MCP Server — per-tool capability scoping and sensitive-data egress guardrails GA.

• Capability scoping per tool: read-only, sandboxed-write, ephemeral-write, and full-write modes selectable per agent identity.
• Inline output scanning for PII, secrets, and proprietary code patterns — backed by Lion on the egress path.
• Cryptographic chain-of-custody on every tool call: prompt, tool name, arguments, output hash, policy decision.
• Drop-in compatibility verified against Claude Code, Cursor, Cline, and the OpenAI Agents SDK.

Eleventh scanner added — SCC (Source Code Complexity).

• SCC integrated as the 11th scanner. Complexity and churn metrics fold into the Eagle ranking signal.
• Cross-scanner dedup now also collapses findings by (component, function, sink) when SCC indicates the same code-path is responsible.
• New triage view in the console: surface high-complexity files where Griffin found a recently-introduced taint flow.

DORA and NIS2 compliance packs released.

• Pre-mapped control narratives for DORA (Digital Operational Resilience Act) and NIS2.
• Continuous evidence collection — auditor view shows live posture, not point-in-time PDFs.
• One-click export packages signed SBOM, VEX, and provenance for each in-scope service.
• Vendor concentration heatmap added to TPRM for DORA Article 28 third-party risk reporting.

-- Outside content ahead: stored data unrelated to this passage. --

(** X4.  A threshold of NaN or of infinity passes the validation of
    [detect_anomalies_with_visualization] (neither is [<= 0]), and with it
    no point is ever flagged: both anomaly views stay empty on every
    stream. *)
Theorem nan_threshold_never_flags {stream : Type}
    (stream_next : stream -> result float * stream)
    (window_size : Z) (ticks : nat) (st : stream) (z_threshold : float) :
  (1 <= window_size)%Z ->
  z_threshold = nan \/ z_threshold = infinity ->
  exists g,
    detect_anomalies_with_visualization stream_next st window_size
      z_threshold ticks = Return g
    /\ anomaly_table g = [] /\ anomaly_points g = []
    /\ forall r, In r (table g) -> row_is_anomaly r = false.
Proof.
  intros Hw Hthr. unfold detect_anomalies_with_visualization.
  destruct (Z.leb_spec window_size 0) as [Hle | _]; [lia |].
  assert (Hvalid : le (Float z_threshold) (Int 0) = false)
    by (destruct Hthr as [-> | ->]; reflexivity).
  rewrite Hvalid. cbn [orb]. eexists. split; [reflexivity |].
  apply (run_never_flags stream_next window_size z_threshold ticks st).
  destruct Hthr as [-> | ->]; [exact exceeds_nan | exact exceeds_infinity].
Qed.

Lemma nan_threshold_never_flags_witness :
  exists g,
    detect_anomalies_with_visualization list_next [1; 2; 900]%float 2 nan 5
    = Return g
    /\ anomaly_table g = [].
Proof.
  destruct (nan_threshold_never_flags list_next 2 5 [1; 2; 900]%float nan)
    as (g & Hg & Ha & _).
  - lia.
  - left. reflexivity.
  - exists g. split; assumption.
Defined.

(** * Further properties of the scorer *)

(** X7.  The guard [std_dev > 0] of [z_score] does not make a constant
    window score 0: on the stream [0.1, 0.1, 0.1, 0.1] with a window of 3
    the rounded mean of the window is [0.10000000000000002], the standard
    deviation [1.3877787807814457e-17], and the fourth point gets the
    z-score [-1.0]; with a threshold of 0.5 it is flagged. *)
Theorem constant_stream_is_flagged :
  let g := run list_next 3 0.5 5
               (initial_gui [0.1; 0.1; 0.1; 0.1]%float) in
  moving_average (map Number [0.1; 0.1; 0.1; 0.1]%float) 3
  = num 0.10000000000000002
  /\ standard_deviation (map Number [0.1; 0.1; 0.1; 0.1]%float) 3
     = num 1.3877787807814457e-17
  /\ nth_error (table g) 3
     = Some (Row 3 0.1 (Some (num (-1))) true)
  /\ anomaly_table g = [Anomaly 3 0.1 (num (-1))]
  /\ timer_active g = false.
Proof. cbv zeta. repeat split; vm_compute; reflexivity. Qed.

(** X8.  A negative [window_size] makes neither statistic fail:
    [data[-window_size:]] then drops the first [-window_size] elements, the
    statistics range over what is left, and when nothing is left the result
    is NaN. *)
Theorem negative_window_drops_prefix (xs : list float) (k : nat) :
  (0 < k)%nat ->
  moving_average (map Number xs) (- Z.of_nat k) = num (Np.fmean (skipn k xs))
  /\ standard_deviation (map Number xs) (- Z.of_nat k)
     = num (Np.fstd (skipn k xs))
  /\ ((length xs <= k)%nat ->
      moving_average (map Number xs) (- Z.of_nat k) = num nan
      /\ standard_deviation (map Number xs) (- Z.of_nat k) = num nan).
Proof.
  intros Hk.
  assert (Hslice : slice_from (- - Z.of_nat k) xs = skipn k xs).
  { unfold slice_from.
    destruct (Z.ltb_spec (- - Z.of_nat k) 0) as [Hlt | _]; [lia |].
    destruct (Nat.le_gt_cases (length xs) k) as [Hle | Hgt].
    - replace (Z.to_nat (Z.min (- - Z.of_nat k) (Z.of_nat (length xs))))
        with (length xs) by lia.
      rewrite skipn_all. symmetry. apply skipn_all2. exact Hle.
    - f_equal. lia. }
  rewrite moving_average_numbers, standard_deviation_numbers, Hslice.
  split; [reflexivity |]. split; [reflexivity |].
  intros Hle. rewrite skipn_all2 by exact Hle. split; reflexivity.
Qed.

Lemma negative_window_drops_prefix_witness :
  moving_average (map Number [1; 2; 3; 4; 5]%float) (- Z.of_nat 2)
  = num 4.
Proof.
  assert (Hk : (0 < 2)%nat) by lia.
  etransitivity.
  - exact (proj1 (negative_window_drops_prefix [1; 2; 3; 4; 5]%float 2 Hk)).
  - reflexivity.
Defined.

(** * Further properties of the stream generator *)

Section StreamProperties.

Variable os : oracle.

Lemma loop_yield (duration interval : number) (start_time : float)
    (w : world) :
  lt (Float (clock os (reads w) - start_time)) duration = true ->
  loop os duration interval start_time w
  = (Return (data_point_at os start_time (clock os (S (reads w)))
                           (uniform os (draws w))),
     Suspended duration interval start_time,
     World (S (S (reads w))) (S (draws w))).
Proof.
  intros Hlt. unfold loop, time_time, random_uniform. cbn.
  rewrite Hlt. reflexivity.
Qed.
Definition other_event : dict :=
  <["kind" := PStr "custom"]> {["ts" := PStr "2026-01-29T20:00:01Z"]}.

(** A client with one buffered event and a threshold of 10. *)
Definition one_buffered : SurfaClient :=
  {| ingest_key := "sk_test_demo_key_1234567890";
     api_url := "http://localhost:3000"; flush_at := 10; timeout_s := 10;
     session_id := "7d1c8a7e-5f0b-4a52-9d53-0c8a1f6f3b11";
     execution_id := PNone; _buffer := [tool_event]; _runtime := None;
     _runtime_info_emitted := false; _session_ended := false |}.

Definition quote : string := String (ascii_of_nat 34) EmptyString.

Fixpoint chars (n : nat) (a : ascii) : string :=
  match n with O => EmptyString | S n => String a (chars n a) end.

(** An error text of 600 characters, and the JSON body that carries it. *)
Definition long_error : string := chars 600 "x"%char.

Definition long_error_body : string :=
  "{" +:+ quote +:+ "error" +:+ quote +:+ ": " +:+ quote +:+ long_error
      +:+ quote +:+ "}".

Definition long_error_json : pyval := PDict {["error" := PStr long_error]}.

(** The runtime of the demo script, with a [kind] field among the extra
    keywords. *)
Definition runtime_with_kind (c : SurfaClient) : SurfaClient :=
  set_runtime "anthropic" "claude-sonnet-4-5" (Some "messages") None
              {["kind" := PStr "custom"]} c.

Definition ok_body : pyval := PDict {["execution_id" := PStr "exec-1"]}.

Definition ok_text : string :=
  "{" +:+ quote +:+ "execution_id" +:+ quote +:+ ": " +:+ quote
      +:+ "exec-1" +:+ quote +:+ "}".

Definition ok_response : outcome := Response 200 ok_text (Some ok_body).

(** Track one event, flush with success, track another, flush again. *)
Definition two_flushes : list session.call :=
  [session.CallTrack (script []) tool_event;
   session.CallFlush (script [ok_response]);
   session.CallTrack (script []) other_event;
   session.CallFlush (script [ok_response])].


(** A 401 whose body is the JSON value [null], and a 200 whose body is the
    JSON number 5. *)
Definition null_401 : outcome := Response 401 "null" (Some PNone).

Definition number_200 : outcome := Response 200 "5" (Some (PInt 5)).

(** A second response, with another execution id. *)
Definition later_response : outcome :=
  Response 200
    ("{" +:+ quote +:+ "execution_id" +:+ quote +:+ ": " +:+ quote
         +:+ "exec-2" +:+ quote +:+ "}")
    (Some (PDict {["execution_id" := PStr "exec-2"]})).

(** Flush twice; the server answers with a different execution id the second
    time. *)
Definition two_ids : list session.call :=
  [session.CallFlush (script [ok_response]);
   session.CallTrack (script []) other_event;
   session.CallFlush (script [later_response])].

(** A client with an empty buffer and a threshold of 2. *)
Definition threshold_two : SurfaClient :=
  {| ingest_key := "sk_test_demo_key_1234567890";
     api_url := "http://localhost:3000"; flush_at := 2; timeout_s := 10;
     session_id := "7d1c8a7e-5f0b-4a52-9d53-0c8a1f6f3b11";
     execution_id := PNone; _buffer := []; _runtime := None;
     _runtime_info_emitted := false; _session_ended := false |}.

End samples.

(** ** client.py: the legacy aliases and the context manager *)

Module teardown.
Import events client.

(** [SurfaClient.session_started], the legacy alias of [session_start]. *)
Definition session_started `{Repr} (t : transport) (now : string)
    (c : SurfaClient) : track_run :=
  session_start t now ∅ c.

(** [SurfaClient.session_ended], the legacy alias of [session_end]. *)
Definition session_ended `{Repr} (t : transport) (now : string)
    (c : SurfaClient) : track_run :=
  session_end t now ∅ c.

(** [SurfaClient.__enter__]. *)
Definition __enter__ (c : SurfaClient) : SurfaClient := c.

Definition flush_of (r : track_run) : list flush_run :=
  match flushed r with Some fr => [fr] | None => [] end.

(** What [__exit__] did: what it returned, the client afterwards, the
    flushes it ran in order, and the exception it logged and dropped, if
    any. *)
Record exit_run := {
  suppress : bool;
  x_after : SurfaClient;
  x_flushes : list flush_run;
  swallowed : option exn;
}.

(** [SurfaClient.__exit__].  Its three arguments are not read.  [t_end] is
    the transport a flush from inside [session_ended] meets, [t_flush] the
    one the final [flush] meets; an exception of the first call skips the
    second. *)
Definition __exit__ `{Repr} (t_end t_flush : transport) (now : string)
    (c : SurfaClient) : exit_run :=
  let ended := session_ended t_end now c in
  match t_returned ended with
  | Ok _ =>
      let r := flush t_flush (t_after ended) in
      {| suppress := false; x_after := after r;
         x_flushes := flush_of ended ++ [r];
         swallowed :=
           match returned r with Raise e => Some e | Ok _ => None end |}
  | Raise e =>
      {| suppress := false; x_after := t_after ended;
         x_flushes := flush_of ended; swallowed := Some e |}
  end.

End teardown.

(** ** Notions used by the further properties *)

Module notions.
Import events client session.

(** The ingest key has one of the two prefixes and at least 20
    characters. *)
Definition well_formed_key (key : string) : Prop :=
  ((∃ rest, key = "sk_live_" +:+ rest) ∨ (∃ rest, key = "sk_test_" +:+ rest)) ∧
  (20 ≤ String.length key)%nat.

(** The string does not end in a slash. *)
Fixpoint ends_in_slash (s : string) : bool :=
  match s with
  | EmptyString => false
  | String a EmptyString => Ascii.eqb a "/"%char
  | String _ s' => ends_in_slash s'
  end.

(** [n] slashes. *)
Fixpoint slashes (n : nat) : string :=
  match n with O => EmptyString | S n => String "/"%char (slashes n) end.

(** The event has a non-empty string [kind], and its [ts], if it has one,
    is a string. *)
Definition well_formed_event (event : dict) : Prop :=
  (∃ kind, event !! "kind" = Some (PStr kind) ∧ kind ≠ "") ∧
  (∀ ts, event !! "ts" = Some ts → is_str ts = true).

(** [requests.post] raised [Timeout] or [ConnectionError]. *)
Definition network_failure (o : outcome) : option string :=
  match o with
  | RaisesTimeout e | RaisesConnectionError e => Some e
  | _ => None
  end.

(** The calls track these events, one each, in order. *)
Definition tracks (ks : list call) (events : list dict) : Prop :=
  Forall2 (λ k event, ∃ t, k = CallTrack t event) ks events.

(** The requests of all the flushes of a log, in order. *)
Definition requests_of (log : list flush_call) : list request :=
  concat (map (λ fc, posts (run fc)) log).

(** The configuration a client is constructed with, and its session id. *)
Definition configuration (c : SurfaClient)
    : string * string * Z * Z * string :=
  (ingest_key c, api_url c, flush_at c, timeout_s c, session_id c).

(** The fields [set_runtime] stores before the extra ones. *)
Definition runtime_base (provider model : string) (mode : option string)
    (k : string) : option pyval :=
  if String.eqb k "provider" then Some (PStr provider)
  else if String.eqb k "model" then Some (PStr model)
  else if String.eqb k "mode" then
    match mode with
    | Some m => if String.eqb m "" then None else Some (PStr m)
    | None => None
    end
  else None.

(** What a named argument of [create_event] leaves in the event: nothing
    when it is [None]. *)
Definition given (v : pyval) : option pyval :=
  if is_none v then None else Some v.

(** An event with the current time that [validate_event] accepts. *)
Definition stamped_valid (now : string) (e : dict) : Prop :=
  validate_event e = Ok true ∧ e !! "ts" = Some (PStr now).

End notions.

(** ** Concrete inputs for the further properties *)

Module scenarios.
Import events client session.

(** A client with threshold 2 that holds one event. *)
Definition one_of_two : SurfaClient :=
  set_buffer [samples.tool_event] samples.threshold_two.

(** A transport that answers 401. *)
Definition unauthorized : transport :=
  script [Response 401 "Unauthorized" None].

(** A transport that times out three times. *)
Definition unreachable : transport :=
  script [RaisesTimeout "timed out"; RaisesConnectionError "refused";
          RaisesTimeout "timed out"].

(** Two tracking calls. *)
Definition two_tracks : list call :=
  [CallTrack (script []) samples.tool_event;
   CallTrack (script []) samples.other_event].

End scenarios.

(** * Properties *)

Import events client session responses threads.

(** Case analysis on every test a hypothesis about a conditional still
    depends on. *)
Ltac case_ifs H :=
  repeat match type of H with
         | (if ?b then _ else _) = _ => destruct b eqn:?
         | match ?r with Ok _ => _ | Raise _ => _ end = _ => destruct r eqn:?
         end.

Section retry_loop.
Context `{Repr}.

(** Membership in a status list, as a disjunction. *)
Lemma in_statuses_true status l :
  in_statuses status l = true ↔ status ∈ l.
Proof.
  unfold in_statuses. rewrite existsb_exists. split.
  - intros (x & Hx & Hxs). apply Z.eqb_eq in Hxs. subst x.
    by apply list_elem_of_In.
  - intros Hin. exists status. split; [by apply list_elem_of_In|].
    apply Z.eqb_refl.
Qed.

Lemma retryable_statuses status :
  in_statuses status retry_statuses = true →
  status = 429 ∨ status = 500 ∨ status = 502 ∨ status = 503 ∨ status = 504.
Proof.
  rewrite in_statuses_true. unfold retry_statuses.
  rewrite !elem_of_cons, elem_of_nil. tauto.
Qed.

(** A pass through the loop body sleeps only before the last attempt, for
    the backoff of its attempt number, and only on a retryable outcome. *)
Lemma handle_sleep o attempt e d :
  handle o attempt = SleepAndContinue e d →
  (attempt < max_retries - 1)%nat ∧ d = backoff attempt ∧ retryable o = true.
Proof.
  unfold handle, retryable. intros Hh.
  destruct o as [status text js | m | m | m];
    case_ifs Hh; try discriminate;
    inversion Hh; subst; (split; [|split; [reflexivity|done]]);
    match goal with
    | Hlt : (_ <? _)%nat = true |- _ => apply Nat.ltb_lt in Hlt; exact Hlt
    end.
Qed.

(** A retryable outcome before the last attempt ends in a sleep. *)
Lemma handle_retried o attempt :
  retryable o = true → (attempt < max_retries - 1)%nat →
  ∃ e, handle o attempt = SleepAndContinue e (backoff attempt).
Proof.
  intros Hr Hlt. apply Nat.ltb_lt in Hlt. unfold handle.
  destruct (attempt <? max_retries - 1)%nat; [|discriminate].
  destruct o as [status text js | m | m | m]; cbn [retryable] in Hr;
    [|eauto|eauto|discriminate].
  apply retryable_statuses in Hr.
  destruct Hr as [-> | [-> | [-> | [-> | ->]]]]; cbn -[backoff]; eauto.
Qed.

(** The loop body returns exactly on a 2xx response, with the parsed body,
    or the empty mapping when the body does not parse. *)
Lemma handle_return o attempt data :
  handle o attempt = Return data →
  ∃ status text js,
    o = Response status text js ∧ 200 ≤ status < 300 ∧
    data = default (PDict ∅) js.
Proof.
  unfold handle. intros Hh.
  destruct o as [status text js | m | m | m];
    case_ifs Hh; try discriminate.
  inversion Hh; subst. exists status, text, js.
  repeat split; lia.
Qed.

(** The statements of the success branch on a JSON object. *)
Lemma flush_commit_object c (body : dict) :
  flush_commit c (PDict body)
  = Ok (let c :=
          match body !! "execution_id" with
          | Some v =>
              if is_none (execution_id c) then set_execution_id v c else c
          | None => c
          end in
        let c :=
          if runtime_info_due c then set_runtime_info_emitted true c else c in
        set_buffer [] c).
Proof.
  unfold flush_commit, py_in, py_getitem. cbn [bind].
  destruct (body !! "execution_id") as [v|] eqn:Hv.
  - rewrite bool_decide_eq_true_2 by eauto. cbn [andb].
    by destruct (is_none (execution_id c)).
  - rewrite bool_decide_eq_false_2 by (intros [? ?]; discriminate). done.
Qed.

(** On a body that is no object the success branch either assigns no
    execution id or raises [TypeError]. *)
Lemma flush_commit_other c data :
  (∀ body, data ≠ PDict body) →
  flush_commit c data
  = Ok (set_buffer [] (if runtime_info_due c
                       then set_runtime_info_emitted true c else c))
  ∨ ∃ m, flush_commit c data = Raise (TypeError m).
Proof.
  intros Hd. unfold flush_commit, py_in, py_getitem.
  destruct data as [| b | z | q | s | l | d]; cbn [bind]; eauto.
  - destruct (contains "execution_id" s && is_none (execution_id c));
      cbn [bind]; eauto.
  - destruct (existsb _ l && is_none (execution_id c)); cbn [bind]; eauto.
  - by destruct (Hd d).
Qed.

(** The two ways the success branch ends on a body that is no object. *)
Ltac other_body Hc :=
  match type of Hc with
  | flush_commit ?c ?d = _ =>
      let Ho := fresh "Ho" in
      let m := fresh "m" in
      destruct (flush_commit_other c d) as [Ho | [m Ho]];
      [intros ?; discriminate | rewrite Ho in Hc | rewrite Ho in Hc]
  end.

(** On a body that is a JSON object, or does not parse, the success
    branch goes through. *)
Lemma flush_commit_succeeds c js :
  object_or_invalid js →
  ∃ c', flush_commit c (default (PDict ∅) js) = Ok c'.
Proof.
  destruct js as [[| b | z | q | s | l | d]|]; try done; intros _;
    eexists; apply flush_commit_object.
Qed.

(** The success branch raises nothing but [TypeError], and only on a body
    that is no JSON object. *)
Lemma flush_commit_raises c data e :
  flush_commit c data = Raise e →
  (∃ m, e = TypeError m) ∧ ∀ body, data ≠ PDict body.
Proof.
  intros He. destruct data as [| b | z | q | s | l | d].
  7:{ rewrite flush_commit_object in He. discriminate. }
  all: split; [|intros ?; discriminate].
  all: other_body He; [discriminate|]; inversion He; eauto.
Qed.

SARIF and CycloneDX export updated to spec v1.6.

• CycloneDX 1.6 supported on both ingest and export, including the new licensing model and vulnerability-affects fields.
• SARIF output gains structured Griffin reasoning traces under the standard properties bag.
• Backwards-compatible export of CycloneDX 1.5 and 1.4 retained for older consumers.

Air-gapped offline vulnerability DB sync — delta sync instead of full pull.

• Air-gapped customers can now sync NVD, OSV, EPSS, KEV, and GHSA deltas via approved one-way conduits without pulling the full archive each time.
• Sync conduit format documented (CycloneDX-style envelope + sigstore signature) so customers can write their own ingestion if needed.
• Full release SBOM, VEX, and provenance now bundled with every air-gapped sync drop.